Supplied records:
·····

(** A node that the rules return comes from one of three rules: sign-extend
    fusion, the zero comparison, or the push of a negation. *)
Lemma hand_Replace_cases curr st e st' :
  hand curr st = Ok (Replace e, st') ->
  (exists load, SignExtendFusible curr load /\ e = markSigned load /\ st' = st)
  \/ (exists a l r ty x,
        curr = Binary a EqInt32 l r ty
        /\ ((isZeroConst r /\ x = l) \/ (isZeroConst l /\ x = r))
        /\ e = Unary (next st) EqZInt32 x i32
        /\ st' = MkArena (S (next st)))
  \/ (exists a ty ia t rel s l r ity,
        negationPushed t rel = true
        /\ curr = Unary a EqZInt32 (Binary ia (comparisonOp t rel s) l r ity) ty
        /\ e = Binary ia (comparisonOp t (negation rel) s) l r ity
        /\ comparisonOp t (negation rel) s <> comparisonOp t rel s
        /\ st' = st).
Proof.
  intros H. destruct (hand_Replace_kind _ _ _ _ _ _ H) as [Hk|Hk];
    destruct curr as
      [a|a n l t|a c x y t|a n v c|a n l t|a i t|a n t|a n v|a b s o al p t
      |a b o al p v t|a v|a op v t|a op l r t|a x y c t]; try discriminate.
  - destruct (decide (op = ShrSInt32)) as [->|Hs];
      [|destruct (decide (op = EqInt32)) as [->|Hq]].
    + left. apply (hand_fusion_inv _ _ _ _ _ _ H).
      revert H. unfold handOptimize.
      destruct r as [| | | | | | | | | |ar [rt k]| | |]; try discriminate.
      run. destruct (decide (rt = i32)) as [->|]; [|discriminate]. simpl.
      destruct (bool_decide (k = 24) || bool_decide (k = 16)); [|discriminate].
      destruct l as [| | | | | | | | | | | |al lop ll lr lt|]; try discriminate.
      destruct lop; try discriminate.
      destruct lr as [| | | | | | | | | |alr [lrt k']| | |]; try discriminate.
      run. destruct (decide (lrt = i32)) as [->|]; [|discriminate]. simpl.
      destruct (bool_decide (k' = k)); [|discriminate].
      destruct ll; try discriminate.
      destruct (bool_decide (bytes = 1) && bool_decide (k = 24)
                || bool_decide (bytes = 2) && bool_decide (k = 16));
        [|discriminate].
      intros H; inversion H; subst. reflexivity.
    + right; left. revert H. unfold handOptimize.
      destruct r as [| | | | | | | | | |ar [rt k]| | |],
               l as [| | | | | | | | | |al [lt k']| | |];
        run; try discriminate;
        repeat (destruct (decide _) as [Et|]; simpl in *;
                [try subst rt; try subst lt|]; try discriminate);
        repeat (case_bool_decide; simpl; try discriminate);
        intros Hh; inversion Hh; subst;
        do 5 eexists; (split; [reflexivity|]);
        (split; [|split; reflexivity]);
        first [ left; split; [eexists; reflexivity|reflexivity]
              | right; split; [eexists; reflexivity|reflexivity] ].
    + rewrite hand_Binary_other in H by assumption. discriminate.
  - right; right. revert H. unfold handOptimize.
    destruct op; try discriminate. destruct v; try discriminate.
    destruct op; run; try discriminate; intros H; inversion H; subst;
      do 3 eexists;
      each_comparison ltac:(fun t rel s =>
        solve [ exists t, rel, s; do 3 eexists;
                split; [reflexivity|];
                split; [reflexivity|];
                split; [reflexivity|];
                split; [discriminate|reflexivity] ]).
Qed.

(** X6.  The rules allocate at most one node, and only in the zero
    comparison: either the arena is as before, or the node is an [i32]
    equality one operand of which is the [i32] constant zero, exactly one
    node was allocated, and that node is the one returned, a fresh is-zero
    test of the other operand. *)
Theorem hand_allocates_only_is_zero (curr : Expression) (st st' : Arena)
    (r : HandResult) :
  hand curr st = Ok (r, st') ->
  st' = st
  \/ (st' = MkArena (S (next st))
      /\ exists a l r0 ty x,
           curr = Binary a EqInt32 l r0 ty
           /\ ((isZeroConst r0 /\ x = l) \/ (isZeroConst l /\ x = r0))
           /\ r = Replace (Unary (next st) EqZInt32 x i32)).
Proof.
  intros H. destruct r as [e|e].
  - destruct (hand_Replace_cases _ _ _ _ H)
      as [(load & _ & _ & ->)|[(a & l & r & ty & x & -> & Hx & -> & ->)
         |(a & ty & ia & t & rel & s & l & r & ity & _ & _ & _ & _ & ->)]];
      auto.
    right. split; [reflexivity|]. eauto 10.
  - left. apply (hand_Keep_frame _ _ _ _ H).
Qed.

(** The rules can stop on binary nodes only. *)
Lemma hand_fails_on_Binary curr st f :
  hand curr st = Fail f -> _id curr = BinaryId.
Proof.
  intros H.
  destruct (decide (_id curr = BinaryId)) as [|Hb]; [assumption|].
  destruct (decide (_id curr = UnaryId)) as [Eu|Hu].
  - destruct curr as [| | | | | | | | | | |a op v t| |]; try discriminate.
    revert H. unfold handOptimize. destruct op; try discriminate.
    destruct v; try discriminate. destruct op; discriminate.
  - destruct (hand_inplace EffectAnalyzer invalidates curr Hb Hu) as (k & Hk & _).
    rewrite Hk in H. discriminate.
Qed.

(** X7.  The rules stop only on the assertion of [geti32], and only on a
    binary node; they do not stop when the operands they may read as
    constants are [i32] constants whenever they are constants. *)
Theorem hand_stops_only_on_assertion (curr : Expression) (st : Arena) :
  (forall f, hand curr st = Fail f -> f = AssertionFailure /\ _id curr = BinaryId)
  /\ (readsI32 curr -> exists r st', hand curr st = Ok (r, st')).
Proof.
  split.
  - intros f H. split; [eapply hand_failure|eapply hand_fails_on_Binary]; eauto.
  - intros Hr. destruct (hand curr st) as [[r st']|f] eqn:H; [eauto|].
    exfalso. pose proof (hand_fails_on_Binary _ _ _ H) as Hb.
    destruct curr as [| | | | | | | | | | | |a op l r t|]; try discriminate.
    destruct Hr as (Hl & Hrr & Hlr).
    destruct (decide (op = ShrSInt32)) as [->|Hs];
      [|destruct (decide (op = EqInt32)) as [->|Hq]].
    + revert H. unfold handOptimize.
      destruct r as [| | | | | | | | | |ar [rt k]| | |]; try discriminate.
      pose proof (Hrr _ _ eq_refl) as Et. simpl in Et. subst rt. run.
      destruct (bool_decide (k = 24) || bool_decide (k = 16)); [|discriminate].
      destruct l as [| | | | | | | | | | | |al lop ll lr lt|]; try discriminate.
      destruct lop; try discriminate.
      destruct lr as [| | | | | | | | | |alr [lrt k']| | |]; try discriminate.
      pose proof (Hlr _ _ eq_refl) as Et. simpl in Et. subst lrt. run.
      destruct (bool_decide (k' = k)); [|discriminate].
      destruct ll; try discriminate.
      destruct (bool_decide (bytes = 1) && bool_decide (k = 24)
                || bool_decide (bytes = 2) && bool_decide (k = 16));
        discriminate.
    + revert H. unfold handOptimize.
      destruct r as [| | | | | | | | | |ar [rt k]| | |],
               l as [| | | | | | | | | |al [lt k']| | |];
        try (pose proof (Hrr _ _ eq_refl) as Er; simpl in Er; subst rt);
        try (pose proof (Hl _ _ eq_refl) as El; simpl in El; subst lt);
        run; try discriminate;
        repeat (destruct (bool_decide _); simpl; try discriminate).
    + rewrite hand_Binary_other in H by assumption. discriminate.
Qed.

(** X19.  The rule on a break.  Nothing is returned and nothing allocated;
    the name and the value of the break are as they were; a break without a
    condition is left as it is; and from a condition that is an [i32]
    is-zero test of an [i32] is-zero test of [x] one such pair is taken off,
    so that the condition becomes [x], every other condition being left as
    it is. *)
Theorem break_condition_normalized (a : Addr) (name : Name)
    (value condition : option Expression) (st : Arena) :
  exists condition',
    hand (Break a name value condition) st
    = Ok (Keep (Break a name value condition'), st)
    /\ (condition = None -> condition' = None)
    /\ (forall c, condition = Some c ->
          exists c', condition' = Some c'
          /\ (forall a1 a2 t1 t2 x,
                c = Unary a1 EqZInt32 (Unary a2 EqZInt32 x t2) t1 -> c' = x)
          /\ ((forall a1 a2 t1 t2 x,
                 c <> Unary a1 EqZInt32 (Unary a2 EqZInt32 x t2) t1) ->
              c' = c)).
Proof.
  destruct condition as [c|].
  - exists (Some (optimizeBoolean c)). split; [reflexivity|].
    split; [discriminate|].
    intros c0 E. injection E as <-. exists (optimizeBoolean c).
    split; [reflexivity|split].
    + intros a1 a2 t1 t2 x ->. reflexivity.
    + intros Hn.
      destruct c as [| | | | | | | | | | |a1 [] v t1| |]; try reflexivity.
      destruct v as [| | | | | | | | | | |a2 [] x t2| |]; try reflexivity.
      exfalso. eapply Hn. reflexivity.
  - exists None. split; [reflexivity|]. split; [reflexivity|discriminate].
Qed.

End HandRulesMore.

(** * Further properties of the visitor and of the database *)

Section VisitorMore.

Context {Effects : Type}.
Variable EffectAnalyzer : Expression -> Effects.
Variable invalidates : Effects -> Effects -> bool.
Variable patternMap : gmap ExpressionId (list Pattern).

Abbreviation step := (visitStep EffectAnalyzer invalidates patternMap).

Lemma tryPatterns_first patterns1 pattern patterns2 curr wildcards st :
  Forall (fun q => (Match.check q curr).1 = false) patterns1 ->
  Match.check pattern curr = (true, wildcards) ->
  tryPatterns (patterns1 ++ pattern :: patterns2) curr st
  = (e <- Match.apply pattern wildcards ;; ret (Some e)) st.
Proof.
  intros H1 Hc. induction H1 as [|q patterns1 Hq _ IH]; simpl.
  - rewrite Hc. reflexivity.
  - destruct (Match.check q curr) as [[] w]; [discriminate|exact IH].
Qed.

(** X8.  Patterns are tried in the order of the list, and the first one that
    matches is the one applied: when no pattern before [pattern] matches the
    node and [pattern] does, the loop over the patterns gives what the
    instantiation of [pattern] gives, whatever follows in the list; and when
    that instantiation gives a node, this node becomes the current node and
    the visitor goes back to the hand-coded rules. *)
Theorem first_matching_pattern_wins (patterns1 patterns2 : list Pattern)
    (pattern : Pattern) (curr : Expression) (wildcards : Match.Wildcards)
    (st : Arena) :
  Forall (fun q => (Match.check q curr).1 = false) patterns1 ->
  Match.check pattern curr = (true, wildcards) ->
  tryPatterns (patterns1 ++ pattern :: patterns2) curr st
  = (e <- Match.apply pattern wildcards ;; ret (Some e)) st
  /\ (forall e st',
        patternMap !! _id curr = Some (patterns1 ++ pattern :: patterns2) ->
        Match.apply pattern wildcards st = Ok (e, st') ->
        step (TRY_PATTERN_DB curr) st = Ok (TRY_HAND_RULES e, st')).
Proof.
  intros H1 Hc. split; [apply tryPatterns_first; assumption|].
  intros e st' Hl Ha. simpl. rewrite Hl. unfold bind at 1.
  rewrite (tryPatterns_first _ _ _ _ _ _ H1 Hc). unfold bind, ret.
  rewrite Ha. reflexivity.
Qed.

Lemma tryPatterns_None_arena patterns curr st st' :
  tryPatterns patterns curr st = Ok (None, st') -> st' = st.
Proof.
  induction patterns as [|pattern patterns IH]; simpl.
  - intros H; inversion H; reflexivity.
  - destruct (Match.check pattern curr) as [[] w]; [|exact IH].
    unfold bind, ret. destruct (Match.apply _ _ _) as [[]|]; discriminate.
Qed.

(** X9.  The database round of the visitor ends the visit exactly when no
    pattern that the database holds for the kind of the node matches it (a
    kind that is no key of the map has no pattern); the node and the arena
    are then as they were. *)
Theorem visit_ends_when_nothing_matches (curr curr' : Expression) (st st' : Arena) :
  step (TRY_PATTERN_DB curr) st = Ok (DONE curr', st')
  <-> (curr' = curr /\ st' = st /\ noPatternMatches patternMap curr).
Proof.
  simpl. split.
  - destruct (patternMap !! _id curr) as [patterns|] eqn:Hl.
    + unfold bind.
      destruct (tryPatterns patterns curr st) as [[[e|] st1]|f] eqn:Ht;
        try discriminate.
      intros H; inversion H; subst.
      split; [reflexivity|split; [eapply tryPatterns_None_arena; eauto|]].
      intros ps Hps. rewrite Hl in Hps. inversion Hps; subst.
      eapply tryPatterns_None; eauto.
    + intros H; inversion H; subst. split; [reflexivity|split; [reflexivity|]].
      intros ps Hps. rewrite Hl in Hps. discriminate.
  - intros (-> & -> & Hn).
    destruct (patternMap !! _id curr) as [patterns|] eqn:Hl; [|reflexivity].
    unfold bind. rewrite (tryPatterns_no_match _ _ _ (Hn _ Hl)).
    reflexivity.
Qed.

End VisitorMore.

·····

What you have to do:
Give back, unchanged, the run of lines in the listing above that begins at the line containing "run. destruct (decide (rt" and ends at the line containing "in the zero", both included.

Task result:
      run. destruct (decide (rt = i32)) as [->|]; [|discriminate]. simpl.
      destruct (bool_decide (k = 24) || bool_decide (k = 16)); [|discriminate].
      destruct l as [| | | | | | | | | | | |al lop ll lr lt|]; try discriminate.
      destruct lop; try discriminate.
      destruct lr as [| | | | | | | | | |alr [lrt k']| | |]; try discriminate.
      run. destruct (decide (lrt = i32)) as [->|]; [|discriminate]. simpl.
      destruct (bool_decide (k' = k)); [|discriminate].
      destruct ll; try discriminate.
      destruct (bool_decide (bytes = 1) && bool_decide (k = 24)
                || bool_decide (bytes = 2) && bool_decide (k = 16));
        [|discriminate].
      intros H; inversion H; subst. reflexivity.
    + right; left. revert H. unfold handOptimize.
      destruct r as [| | | | | | | | | |ar [rt k]| | |],
               l as [| | | | | | | | | |al [lt k']| | |];
        run; try discriminate;
        repeat (destruct (decide _) as [Et|]; simpl in *;
                [try subst rt; try subst lt|]; try discriminate);
        repeat (case_bool_decide; simpl; try discriminate);
        intros Hh; inversion Hh; subst;
        do 5 eexists; (split; [reflexivity|]);
        (split; [|split; reflexivity]);
        first [ left; split; [eexists; reflexivity|reflexivity]
              | right; split; [eexists; reflexivity|reflexivity] ].
    + rewrite hand_Binary_other in H by assumption. discriminate.
  - right; right. revert H. unfold handOptimize.
    destruct op; try discriminate. destruct v; try discriminate.
    destruct op; run; try discriminate; intros H; inversion H; subst;
      do 3 eexists;
      each_comparison ltac:(fun t rel s =>
        solve [ exists t, rel, s; do 3 eexists;
                split; [reflexivity|];
                split; [reflexivity|];
                split; [reflexivity|];
                split; [discriminate|reflexivity] ]).
Qed.

(** X6.  The rules allocate at most one node, and only in the zero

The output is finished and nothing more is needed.